● REQUIREMENT:
When you find the line with "choices. cbv zeta." among the records below, reproduce it and each line after it exactly, ending with the line with "- apply nth_elem_of.".
##### MATERIAL PROVIDED #####
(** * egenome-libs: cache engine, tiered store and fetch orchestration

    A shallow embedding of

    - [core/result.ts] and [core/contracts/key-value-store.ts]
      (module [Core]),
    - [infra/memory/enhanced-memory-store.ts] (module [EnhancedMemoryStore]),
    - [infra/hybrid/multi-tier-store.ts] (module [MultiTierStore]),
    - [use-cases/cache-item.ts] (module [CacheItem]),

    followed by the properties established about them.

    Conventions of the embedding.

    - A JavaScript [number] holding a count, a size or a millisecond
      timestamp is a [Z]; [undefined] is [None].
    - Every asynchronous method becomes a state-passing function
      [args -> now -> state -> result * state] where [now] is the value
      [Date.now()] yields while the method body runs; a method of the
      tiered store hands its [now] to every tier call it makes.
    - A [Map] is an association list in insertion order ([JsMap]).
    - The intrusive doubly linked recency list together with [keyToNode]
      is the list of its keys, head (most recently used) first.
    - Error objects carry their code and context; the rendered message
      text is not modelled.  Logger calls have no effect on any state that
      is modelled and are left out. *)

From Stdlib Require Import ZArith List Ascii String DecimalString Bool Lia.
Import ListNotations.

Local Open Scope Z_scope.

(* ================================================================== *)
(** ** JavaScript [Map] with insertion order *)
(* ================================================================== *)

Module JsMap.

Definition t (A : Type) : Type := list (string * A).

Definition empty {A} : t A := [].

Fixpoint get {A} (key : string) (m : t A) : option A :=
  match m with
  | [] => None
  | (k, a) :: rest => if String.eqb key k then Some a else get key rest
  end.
#####
##### MATERIAL PROVIDED #####
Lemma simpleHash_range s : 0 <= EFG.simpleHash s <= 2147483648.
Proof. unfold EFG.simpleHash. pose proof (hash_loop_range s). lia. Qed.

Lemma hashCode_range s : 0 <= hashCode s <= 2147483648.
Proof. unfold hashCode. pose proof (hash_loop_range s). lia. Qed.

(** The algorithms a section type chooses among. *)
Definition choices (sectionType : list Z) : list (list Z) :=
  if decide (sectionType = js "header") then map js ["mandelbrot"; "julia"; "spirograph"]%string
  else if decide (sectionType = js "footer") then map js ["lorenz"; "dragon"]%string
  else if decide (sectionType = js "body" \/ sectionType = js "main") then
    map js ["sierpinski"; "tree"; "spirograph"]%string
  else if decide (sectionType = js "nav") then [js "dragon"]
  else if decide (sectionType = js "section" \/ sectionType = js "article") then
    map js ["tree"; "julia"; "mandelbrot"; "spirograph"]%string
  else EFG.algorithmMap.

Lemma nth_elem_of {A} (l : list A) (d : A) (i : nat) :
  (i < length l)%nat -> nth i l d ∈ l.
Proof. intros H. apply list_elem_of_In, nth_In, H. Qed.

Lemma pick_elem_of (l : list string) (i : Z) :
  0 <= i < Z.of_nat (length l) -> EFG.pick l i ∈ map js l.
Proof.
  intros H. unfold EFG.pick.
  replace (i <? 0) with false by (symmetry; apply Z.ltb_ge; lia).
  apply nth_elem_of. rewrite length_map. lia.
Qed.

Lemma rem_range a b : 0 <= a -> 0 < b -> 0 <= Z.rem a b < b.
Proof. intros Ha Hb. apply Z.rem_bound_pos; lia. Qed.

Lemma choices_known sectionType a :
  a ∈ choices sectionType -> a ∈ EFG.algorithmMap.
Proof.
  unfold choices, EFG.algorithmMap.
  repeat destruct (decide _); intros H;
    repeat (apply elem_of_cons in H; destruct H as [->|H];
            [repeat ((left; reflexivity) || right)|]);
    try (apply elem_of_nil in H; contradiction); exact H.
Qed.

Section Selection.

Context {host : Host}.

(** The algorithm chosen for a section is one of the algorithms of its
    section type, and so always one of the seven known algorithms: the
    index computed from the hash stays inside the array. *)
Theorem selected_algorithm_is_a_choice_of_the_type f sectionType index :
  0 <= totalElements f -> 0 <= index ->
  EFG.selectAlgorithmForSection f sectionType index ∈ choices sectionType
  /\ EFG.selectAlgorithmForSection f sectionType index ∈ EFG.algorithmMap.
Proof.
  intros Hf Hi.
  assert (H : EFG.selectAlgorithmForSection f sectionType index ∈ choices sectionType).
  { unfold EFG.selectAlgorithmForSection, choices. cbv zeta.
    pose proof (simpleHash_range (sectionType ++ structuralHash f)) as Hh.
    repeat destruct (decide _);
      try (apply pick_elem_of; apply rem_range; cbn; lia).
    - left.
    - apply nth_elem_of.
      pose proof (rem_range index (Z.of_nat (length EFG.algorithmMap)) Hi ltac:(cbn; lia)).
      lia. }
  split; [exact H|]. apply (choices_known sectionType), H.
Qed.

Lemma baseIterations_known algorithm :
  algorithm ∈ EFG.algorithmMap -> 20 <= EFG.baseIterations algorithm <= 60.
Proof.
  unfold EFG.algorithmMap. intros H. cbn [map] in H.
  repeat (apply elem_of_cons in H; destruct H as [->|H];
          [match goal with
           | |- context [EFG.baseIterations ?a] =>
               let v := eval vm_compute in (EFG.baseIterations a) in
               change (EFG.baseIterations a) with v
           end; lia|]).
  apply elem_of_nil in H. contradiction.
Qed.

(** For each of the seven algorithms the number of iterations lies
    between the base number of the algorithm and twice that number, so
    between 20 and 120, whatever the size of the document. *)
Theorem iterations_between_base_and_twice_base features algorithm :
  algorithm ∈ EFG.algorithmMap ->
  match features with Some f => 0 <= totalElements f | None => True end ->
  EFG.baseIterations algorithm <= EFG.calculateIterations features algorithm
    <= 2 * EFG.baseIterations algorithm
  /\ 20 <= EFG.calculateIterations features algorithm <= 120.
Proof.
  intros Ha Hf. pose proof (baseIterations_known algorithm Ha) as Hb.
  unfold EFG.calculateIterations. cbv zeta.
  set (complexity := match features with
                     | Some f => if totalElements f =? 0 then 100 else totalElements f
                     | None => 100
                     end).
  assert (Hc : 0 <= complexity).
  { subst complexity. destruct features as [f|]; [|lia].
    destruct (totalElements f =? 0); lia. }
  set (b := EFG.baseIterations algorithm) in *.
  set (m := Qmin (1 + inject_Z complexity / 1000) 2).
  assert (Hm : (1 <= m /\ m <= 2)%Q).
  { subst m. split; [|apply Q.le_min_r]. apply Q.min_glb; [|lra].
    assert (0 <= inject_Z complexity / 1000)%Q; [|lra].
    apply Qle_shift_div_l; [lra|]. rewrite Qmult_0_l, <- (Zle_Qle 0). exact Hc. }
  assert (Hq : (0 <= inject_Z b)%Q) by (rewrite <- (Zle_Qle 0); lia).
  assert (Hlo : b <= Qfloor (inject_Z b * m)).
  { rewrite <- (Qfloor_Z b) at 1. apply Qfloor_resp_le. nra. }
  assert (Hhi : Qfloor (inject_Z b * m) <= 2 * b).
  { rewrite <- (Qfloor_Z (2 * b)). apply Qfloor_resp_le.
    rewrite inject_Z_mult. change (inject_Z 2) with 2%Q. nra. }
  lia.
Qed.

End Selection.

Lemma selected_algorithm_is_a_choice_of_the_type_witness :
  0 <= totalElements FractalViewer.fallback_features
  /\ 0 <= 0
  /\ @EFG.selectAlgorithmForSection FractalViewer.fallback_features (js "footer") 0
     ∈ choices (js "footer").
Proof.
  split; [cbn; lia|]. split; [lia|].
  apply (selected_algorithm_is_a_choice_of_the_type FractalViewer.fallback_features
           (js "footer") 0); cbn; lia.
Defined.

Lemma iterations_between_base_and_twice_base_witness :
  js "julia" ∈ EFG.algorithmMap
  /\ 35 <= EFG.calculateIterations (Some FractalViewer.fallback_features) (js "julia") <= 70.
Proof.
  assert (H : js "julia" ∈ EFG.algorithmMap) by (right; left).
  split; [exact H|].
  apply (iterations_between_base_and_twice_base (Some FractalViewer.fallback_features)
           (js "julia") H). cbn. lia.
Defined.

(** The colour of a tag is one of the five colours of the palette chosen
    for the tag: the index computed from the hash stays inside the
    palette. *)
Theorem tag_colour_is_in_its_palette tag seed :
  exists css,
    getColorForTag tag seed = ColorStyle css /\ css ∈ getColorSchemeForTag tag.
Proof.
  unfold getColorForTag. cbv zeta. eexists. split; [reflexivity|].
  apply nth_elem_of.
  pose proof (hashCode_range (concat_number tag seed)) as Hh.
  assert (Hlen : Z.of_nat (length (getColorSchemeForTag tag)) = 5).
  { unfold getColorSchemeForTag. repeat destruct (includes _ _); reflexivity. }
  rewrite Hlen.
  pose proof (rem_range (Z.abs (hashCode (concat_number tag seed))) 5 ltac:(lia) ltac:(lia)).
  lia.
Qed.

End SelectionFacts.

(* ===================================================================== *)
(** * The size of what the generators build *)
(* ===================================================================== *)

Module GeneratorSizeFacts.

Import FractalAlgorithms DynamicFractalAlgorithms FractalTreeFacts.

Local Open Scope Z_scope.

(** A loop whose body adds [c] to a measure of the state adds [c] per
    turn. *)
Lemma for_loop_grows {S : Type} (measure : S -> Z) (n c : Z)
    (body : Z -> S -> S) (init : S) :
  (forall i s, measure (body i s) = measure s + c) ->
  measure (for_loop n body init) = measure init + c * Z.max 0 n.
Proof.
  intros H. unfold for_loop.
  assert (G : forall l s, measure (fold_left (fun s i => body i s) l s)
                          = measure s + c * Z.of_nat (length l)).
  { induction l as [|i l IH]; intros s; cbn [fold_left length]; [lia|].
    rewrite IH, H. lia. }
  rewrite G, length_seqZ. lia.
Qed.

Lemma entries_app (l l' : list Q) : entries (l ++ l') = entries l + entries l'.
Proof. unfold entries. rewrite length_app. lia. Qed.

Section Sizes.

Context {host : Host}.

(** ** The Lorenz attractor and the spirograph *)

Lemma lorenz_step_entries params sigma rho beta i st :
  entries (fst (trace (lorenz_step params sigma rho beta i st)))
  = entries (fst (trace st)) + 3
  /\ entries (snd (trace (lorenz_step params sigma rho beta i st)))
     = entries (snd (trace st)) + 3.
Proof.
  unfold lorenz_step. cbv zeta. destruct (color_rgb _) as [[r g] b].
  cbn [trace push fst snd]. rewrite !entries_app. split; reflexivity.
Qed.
#####
● WRITTEN RESPONSE:
  { unfold EFG.selectAlgorithmForSection, choices. cbv zeta.
    pose proof (simpleHash_range (sectionType ++ structuralHash f)) as Hh.
    repeat destruct (decide _);
      try (apply pick_elem_of; apply rem_range; cbn; lia).
    - left.
    - apply nth_elem_of.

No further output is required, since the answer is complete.